1
votes

Can you enable interrupts in page fault handler? Is there an ARM kernel contention with preemptive scheduling?

I got an ARM kernel oops in UDP receiving code with CONFIG_PREEMPT, or when interrupt is enabled in fault handler.

The problem is similar to what another user reported here. But in my case when I send 110% load UDP packets to the system (system drops about 10% packets), kernel oops in a few minutes. This happens only if there are some busybox shell scripts running, not if only the UDP receiving program is running. I've tracked the data addresses it always looks good, the buffer was allocated and used before it is freed.

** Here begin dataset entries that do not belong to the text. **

(** ** Profiles *)

Definition media_profile (cur_profile : Z) : list flag :=
  if (3 <=? cur_profile) && (cur_profile <=? 5) then [cd_media; cd_media_mo]
  else if cur_profile =? 0x08 then [cd_media; cd_media_cd_rom]
  else if cur_profile =? 0x09 then [cd_media; cd_media_cd_r]
  else if cur_profile =? 0x0a then [cd_media; cd_media_cd_rw]
  else if cur_profile =? 0x10 then [cd_media; cd_media_dvd_rom]
  else if cur_profile =? 0x11 then [cd_media; cd_media_dvd_r]
  else if cur_profile =? 0x12 then [cd_media; cd_media_dvd_ram]
  else if cur_profile =? 0x13 then [cd_media; cd_media_dvd_rw; cd_media_dvd_rw_ro]
  else if cur_profile =? 0x14 then [cd_media; cd_media_dvd_rw; cd_media_dvd_rw_seq]
  else if cur_profile =? 0x1B then [cd_media; cd_media_dvd_plus_r]
  else if cur_profile =? 0x1A then [cd_media; cd_media_dvd_plus_rw]
  else if cur_profile =? 0x2A then [cd_media; cd_media_dvd_plus_rw_dl]
  else if cur_profile =? 0x2B then [cd_media; cd_media_dvd_plus_r_dl]
  else if cur_profile =? 0x40 then [cd_media; cd_media_bd]
  else if (cur_profile =? 0x41) || (cur_profile =? 0x42) then [cd_media; cd_media_bd_r]
  else if cur_profile =? 0x43 then [cd_media; cd_media_bd_re]
  else if cur_profile =? 0x50 then [cd_media; cd_media_hddvd]
  else if cur_profile =? 0x51 then [cd_media; cd_media_hddvd_r]
  else if cur_profile =? 0x52 then [cd_media; cd_media_hddvd_rw]
  else [].
Definition feature_profile_media (cur_profile : Z) (c : cdrom) : cdrom := set_on (media_profile cur_profile) c.
Definition device_profile (profile : Z) : list flag :=
  if (3 <=? profile) && (profile <=? 5) then [cd_mo]
  else if profile =? 0x08 then [cd_cd_rom]
  else if profile =? 0x09 then [cd_cd_r]
  else if profile =? 0x0A then [cd_cd_rw]
  else if profile =? 0x10 then [cd_dvd_rom]
  else if profile =? 0x12 then [cd_dvd_ram]
  else if (profile =? 0x13) || (profile =? 0x14) then [cd_dvd_rw]
  else if profile =? 0x1B then [cd_dvd_plus_r]
  else if profile =? 0x1A then [cd_dvd_plus_rw]
  else if profile =? 0x2A then [cd_dvd_plus_rw_dl]
  else if profile =? 0x2B then [cd_dvd_plus_r_dl]
  else if profile =? 0x40 then [cd_bd]
  else if (profile =? 0x41) || (profile =? 0x42) then [cd_bd_r]
  else if profile =? 0x43 then [cd_bd_re]
  else if profile =? 0x50 then [cd_hddvd]
  else if profile =? 0x51 then [cd_hddvd_r]
  else if profile =? 0x52 then [cd_hddvd_rw]
  else [].
(** The profiles at [p], [size] bytes; [None] is a read behind the array. *)
Fixpoint profiles_loop (fuel : nat) (features : bytes) (p i size : nat) (c : cdrom) : option cdrom :=
  match fuel with
  | O => Some c
  | S fuel' =>
      if (i + 4 <=? size)%nat then
        hi ← byte_at features (p + i);
        lo ← byte_at features (p + i + 1);
        profiles_loop fuel' features p (i + 4) size (set_on (device_profile (Z.lor (Z.shiftl hi 8) lo)) c)
      else Some c
  end.
Definition feature_profiles (features : bytes) (p size : nat) (c : cdrom) : option cdrom := profiles_loop size features p 0 size c.
(** The features from [i] on. *)
Fixpoint features_loop (fuel : nat) (features : bytes) (len : Z) (i : nat) (c : cdrom) : option cdrom :=
  match fuel with
  | O => Some c
  | S fuel' =>
      if Z.of_nat i + 4 <? len then
        hi ← byte_at features i;
        lo ← byte_at features (i + 1);
        n ← byte_at features (i + 3);
        c ← (if Z.lor (Z.shiftl hi 8) lo =? 0 then feature_profiles features (i + 4) (Z.to_nat n) c else Some c);
        features_loop fuel' features len (i + (4 + Z.to_nat n)) c
      else Some c
  end.
Definition be32 (s : bytes) (i : nat) : Z :=
  u32 (Z.lor (Z.lor (Z.lor (Z.shiftl (at_ s i) 24) (Z.shiftl (at_ s (i + 1)) 16)) (Z.shiftl (at_ s (i + 2)) 8)) (at_ s (i + 3))).
Definition be16 (s : bytes) (i j : nat) : Z := Z.lor (Z.shiftl (at_ s i) 8) (at_ s j).

Definition cd_profiles_old_mmc (c : cdrom) (w : dev) : Z * cdrom * dev :=
  let '(err, header, w) := scsi_cmd_run [(0%nat, 0x51); (8%nat, 32); (9%nat, 0)] 32 32 w in
  if negb (err =? 0) then
    if on c cd_media then (0, set_on [cd_media_cd_rom] c <| cd_media_track_count := 1 |> <| cd_media_track_count_data := 1 |>, w)
    else (-1, c, w)
  else
    let c := set_on [cd_media] c in
    let f :=
      if negb (Z.land (at_ header 2) 16 =? 0) then cd_media_cd_rw
      else if (Z.land (at_ header 2) 3 <? 2) && on c cd_cd_r then cd_media_cd_r
      else cd_media_cd_rom in
    (0, set_on [f] c, w).
Definition FEATURES_SIZE : nat := Z.to_nat 65530.
Definition features_len (features : bytes) : Z := Z.min (be32 features 0) (Z.of_nat FEATURES_SIZE).
Definition cd_profiles (c : cdrom) (w : dev) : option (Z * cdrom * dev) :=
  let '(err, features, w) := scsi_cmd_run [(0%nat, 0x46); (8%nat, 8); (9%nat, 0)] 8 FEATURES_SIZE w in
  if negb (err =? 0) then
    if (SK err =? 0x5) && ((ASC err =? 0x20) || (ASC err =? 0x24)) then Some (cd_profiles_old_mmc c w) else Some (-1, c, w)
  else
    let cur_profile := be16 features 6 7 in
    let '(ret, c) := if 0 <? cur_profile then (0, feature_profile_media cur_profile c) else (-1, c) in
    let len := features_len features in
    let len := if len <=? 8 then Z.of_nat FEATURES_SIZE else len in
    let '(err, features, w) :=
      scsi_cmd_run [(0%nat, 0x46); (7%nat, Z.land (Z.shiftr len 8) 0xff); (8%nat, Z.land len 0xff); (9%nat, 0)] (Z.to_nat len) FEATURES_SIZE w in
    if negb (err =? 0) then Some (-1, c, w)
    else
      c ← features_loop FEATURES_SIZE features (features_len features) 8 c;
      Some (ret, c, w).

(** ** The state of the medium *)

Definition media_status (i : Z) : bytes :=
  if i =? 0 then "blank" else if i =? 1 then "appendable" else if i =? 2 then "complete" else "other".
Definition BUFFER_SIZE : nat := Z.to_nat 65536.
(** Some byte of [n] from an offset on is not zero. *)
Definition block_result (buffer : bytes) (offset : nat) : bool := existsb (fun c => negb (c ==c nul)) (take 2048 (drop offset buffer)).
(** The answer of the drive to the questions about a DVD-RAM: to go on, to
    stop with the state as it is, or to fail. *)
Inductive step := Go_on | Determined | Failed.
Definition dvd_ram_step (c : cdrom) (w : dev) : step * cdrom * dev :=
  let '(err, dvdstruct, w) := scsi_cmd_run [(0%nat, 0xAD); (7%nat, 0xC0); (9%nat, 8); (11%nat, 0)] 8 8 w in
  if negb (err =? 0) then (Failed, c, w)
  else if negb (Z.land (at_ dvdstruct 4) 0x02 =? 0) then (Determined, c <| cd_media_state := Some (media_status 2) |>, w)
  else
    let '(err, format, w) := scsi_cmd_run [(0%nat, 0x23); (8%nat, 12); (9%nat, 0)] 12 12 w in
    if negb (err =? 0) then (Failed, c, w)
    else
      let len := at_ format 3 in
      if negb (Z.land len 7 =? 0) || (len <? 16) then (Failed, c, w)
      else
        let f := Z.land (at_ format 8) 3 in
        if f =? 1 then (Determined, c, w)
        else if f =? 3 then (Failed, set_off cd_media c, w)
        else (Go_on, c, w).
Definition blank_step (c : cdrom) (w : dev) : step * cdrom * dev :=
  let '(err, buffer, w) := scsi_cmd_run [(0%nat, 0x28); (5%nat, 0); (8%nat, 32); (9%nat, 0)] BUFFER_SIZE BUFFER_SIZE w in
  if negb (err =? 0) then (Failed, set_off cd_media c, w)
  else if block_result buffer (Z.to_nat 32768) || block_result buffer 0 then (Determined, c, w)
  else (Determined, c <| cd_media_state := Some (media_status 0) |>, w).
Definition cd_media_info (c : cdrom) (w : dev) : Z * cdrom * dev :=
  let '(err, header, w) := scsi_cmd_run [(0%nat, 0x51); (8%nat, 32); (9%nat, 0)] 32 32 w in
  if negb (err =? 0) then (-1, c, w)
  else
    let c := set_on [cd_media] c in
    let status := Z.land (at_ header 2) 3 in
    let c := if on c cd_media_cd_rom then c else c <| cd_media_state := Some (media_status status) |> in
    let c := if on c cd_media_dvd_rw_ro && (status =? 1) then c <| cd_media_state := Some (media_status 0) |> else c in
    let '(st, c, w) :=
      if (on c cd_media_dvd_rw_ro || on c cd_media_dvd_plus_rw || on c cd_media_dvd_plus_rw_dl || on c cd_media_dvd_ram) && (1 <? status) then
        let '(st, c, w) := if on c cd_media_dvd_ram then dvd_ram_step c w else (Go_on, c, w) in
        match st with Go_on => blank_step c w | _ => (st, c, w) end
      else (Determined, c, w) in
    match st with
    | Failed => (-1, c, w)
    | _ =>
        let c := if (status <? 2) && negb (on c cd_media_dvd_rw_ro) then c <| cd_media_session_next := be16 header 10 5 |> else c in
        (0, c <| cd_media_session_count := be16 header 9 4 |> <| cd_media_track_count := be16 header 11 6 |>, w)
    end.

There are two ways to avoid it:

[1] When changing scheduling from preempt (CONFIG_PREEMPT) to preempt_voluntary, the problem goes away. Is this a known issue with ARM on kernel 2.6.39? With preempt scheduling I also see problem in jffs2 after a long while, but not with preempt_voluntary.

For a moment I suspected it is the Ethernet DMA fully utilized the bus thus blocking CPU from loading its TLB entry thus causing page fault. I'm deducing because busybox scripts need to be in the picture, when a script is spawned it creates address space and load many TLB entries thus overloading the bus. If preempt_voluntary is a solution, can DMA blocking bus be ruled out?

The test I'm running is a LTIB kernel 2.6.39.4 lpclinux on a phy3250 based system.

[2] Some more tests showed that the page fault handler is nested by Ethernet interrupts. When disabling interrupts in the kernel page fault handler __dabt_svc, but keep it enabled in the user page fault handler __dabt_user, the problem goes away. If not, the nest level goes up to 4 and it oops'ed. So the question is: Is enabling interrupts in page fault handler correct?

The test code for [2] goes below. Lines with @@@@ are added or modified. Then capture the nesting level in do_DataAbort().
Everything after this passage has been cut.